Copy all lines in the data that contain the string "simpl".
Start of DATASET
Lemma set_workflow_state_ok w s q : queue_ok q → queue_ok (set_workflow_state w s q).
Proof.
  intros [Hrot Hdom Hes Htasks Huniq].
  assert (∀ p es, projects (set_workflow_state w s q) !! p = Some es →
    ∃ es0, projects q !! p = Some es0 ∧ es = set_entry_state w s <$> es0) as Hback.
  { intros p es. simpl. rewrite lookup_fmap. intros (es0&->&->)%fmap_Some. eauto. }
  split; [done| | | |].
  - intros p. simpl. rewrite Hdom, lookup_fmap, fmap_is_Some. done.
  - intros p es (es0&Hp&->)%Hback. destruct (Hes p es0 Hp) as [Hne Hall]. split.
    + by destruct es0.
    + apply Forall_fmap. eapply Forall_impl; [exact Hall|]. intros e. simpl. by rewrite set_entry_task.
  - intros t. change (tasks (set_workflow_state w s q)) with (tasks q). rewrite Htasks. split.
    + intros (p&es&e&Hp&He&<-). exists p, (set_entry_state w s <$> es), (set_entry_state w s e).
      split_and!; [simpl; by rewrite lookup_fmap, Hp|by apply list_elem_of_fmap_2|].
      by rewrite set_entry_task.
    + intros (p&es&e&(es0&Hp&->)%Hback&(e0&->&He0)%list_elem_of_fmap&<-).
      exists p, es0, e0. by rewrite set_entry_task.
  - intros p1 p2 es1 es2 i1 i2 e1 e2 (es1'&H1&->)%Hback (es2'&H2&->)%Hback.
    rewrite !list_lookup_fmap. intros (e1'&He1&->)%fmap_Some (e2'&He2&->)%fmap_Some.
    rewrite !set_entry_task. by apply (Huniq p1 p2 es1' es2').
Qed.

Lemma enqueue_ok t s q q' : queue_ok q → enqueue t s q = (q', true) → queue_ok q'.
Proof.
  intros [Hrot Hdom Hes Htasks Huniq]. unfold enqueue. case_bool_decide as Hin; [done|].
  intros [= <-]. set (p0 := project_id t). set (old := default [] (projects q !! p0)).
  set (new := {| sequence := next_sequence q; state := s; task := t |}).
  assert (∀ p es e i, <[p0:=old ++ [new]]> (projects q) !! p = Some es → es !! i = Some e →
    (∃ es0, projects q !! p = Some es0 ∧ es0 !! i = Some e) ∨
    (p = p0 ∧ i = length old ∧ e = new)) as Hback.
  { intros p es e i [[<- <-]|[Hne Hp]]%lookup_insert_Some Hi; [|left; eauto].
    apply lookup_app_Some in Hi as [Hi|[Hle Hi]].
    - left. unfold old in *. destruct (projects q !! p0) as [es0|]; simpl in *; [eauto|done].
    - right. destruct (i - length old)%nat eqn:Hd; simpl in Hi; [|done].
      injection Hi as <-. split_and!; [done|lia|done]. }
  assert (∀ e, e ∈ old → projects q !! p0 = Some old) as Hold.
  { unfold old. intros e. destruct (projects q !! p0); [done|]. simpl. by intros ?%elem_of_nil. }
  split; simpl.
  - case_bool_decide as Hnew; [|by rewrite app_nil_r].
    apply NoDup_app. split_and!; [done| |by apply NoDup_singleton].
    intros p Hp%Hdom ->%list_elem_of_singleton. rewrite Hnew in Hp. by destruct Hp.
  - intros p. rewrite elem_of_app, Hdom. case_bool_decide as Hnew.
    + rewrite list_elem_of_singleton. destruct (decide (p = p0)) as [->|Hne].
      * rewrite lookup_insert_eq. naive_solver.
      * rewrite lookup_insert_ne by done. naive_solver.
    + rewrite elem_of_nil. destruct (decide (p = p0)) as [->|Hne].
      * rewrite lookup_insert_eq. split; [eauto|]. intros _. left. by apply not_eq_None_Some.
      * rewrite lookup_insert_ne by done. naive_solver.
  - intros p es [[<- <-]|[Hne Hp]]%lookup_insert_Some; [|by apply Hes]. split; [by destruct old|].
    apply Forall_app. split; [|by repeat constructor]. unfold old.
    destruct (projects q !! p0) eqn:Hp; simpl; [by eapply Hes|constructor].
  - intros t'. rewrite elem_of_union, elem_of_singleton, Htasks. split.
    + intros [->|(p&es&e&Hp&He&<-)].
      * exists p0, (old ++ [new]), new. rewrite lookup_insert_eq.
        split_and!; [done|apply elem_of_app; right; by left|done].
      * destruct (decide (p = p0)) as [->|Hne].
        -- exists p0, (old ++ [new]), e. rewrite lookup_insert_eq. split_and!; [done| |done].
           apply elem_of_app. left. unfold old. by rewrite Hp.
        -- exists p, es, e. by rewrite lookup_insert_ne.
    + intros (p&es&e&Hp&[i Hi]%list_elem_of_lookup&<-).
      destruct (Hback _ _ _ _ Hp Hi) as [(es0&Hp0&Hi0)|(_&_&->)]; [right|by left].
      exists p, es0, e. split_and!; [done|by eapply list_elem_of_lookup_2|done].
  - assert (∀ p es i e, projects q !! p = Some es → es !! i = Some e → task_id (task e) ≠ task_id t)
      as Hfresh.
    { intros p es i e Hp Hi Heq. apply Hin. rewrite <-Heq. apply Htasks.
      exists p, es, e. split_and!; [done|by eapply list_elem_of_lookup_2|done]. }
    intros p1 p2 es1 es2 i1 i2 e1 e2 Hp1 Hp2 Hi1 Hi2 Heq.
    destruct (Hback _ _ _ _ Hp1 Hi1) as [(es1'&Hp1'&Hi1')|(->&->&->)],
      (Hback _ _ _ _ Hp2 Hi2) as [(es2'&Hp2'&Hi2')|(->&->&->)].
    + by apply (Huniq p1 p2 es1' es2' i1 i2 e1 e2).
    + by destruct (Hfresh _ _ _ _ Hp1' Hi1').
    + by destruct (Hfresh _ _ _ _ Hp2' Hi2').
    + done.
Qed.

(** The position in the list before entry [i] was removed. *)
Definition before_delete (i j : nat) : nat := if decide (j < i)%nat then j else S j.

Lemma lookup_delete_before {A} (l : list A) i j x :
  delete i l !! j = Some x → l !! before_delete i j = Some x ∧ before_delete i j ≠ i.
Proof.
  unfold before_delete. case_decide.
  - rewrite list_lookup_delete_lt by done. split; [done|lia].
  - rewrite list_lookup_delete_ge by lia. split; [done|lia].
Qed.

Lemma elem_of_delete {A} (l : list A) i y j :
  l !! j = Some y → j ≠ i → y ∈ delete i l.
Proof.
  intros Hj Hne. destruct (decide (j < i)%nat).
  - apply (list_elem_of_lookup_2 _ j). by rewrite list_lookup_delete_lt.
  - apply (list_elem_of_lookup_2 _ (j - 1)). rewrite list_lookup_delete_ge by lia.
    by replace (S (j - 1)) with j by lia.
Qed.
End of DATASET
#### EXERCISE SOLUTION
  { intros p es. simpl. rewrite lookup_fmap. intros (es0&->&->)%fmap_Some. eauto. }
  - intros p. simpl. rewrite Hdom, lookup_fmap, fmap_is_Some. done.
    + apply Forall_fmap. eapply Forall_impl; [exact Hall|]. intros e. simpl. by rewrite set_entry_task.
      split_and!; [simpl; by rewrite lookup_fmap, Hp|by apply list_elem_of_fmap_2|].
    - left. unfold old in *. destruct (projects q !! p0) as [es0|]; simpl in *; [eauto|done].
    - right. destruct (i - length old)%nat eqn:Hd; simpl in Hi; [|done].
  { unfold old. intros e. destruct (projects q !! p0); [done|]. simpl. by intros ?%elem_of_nil. }
  split; simpl.
    destruct (projects q !! p0) eqn:Hp; simpl; [by eapply Hes|constructor].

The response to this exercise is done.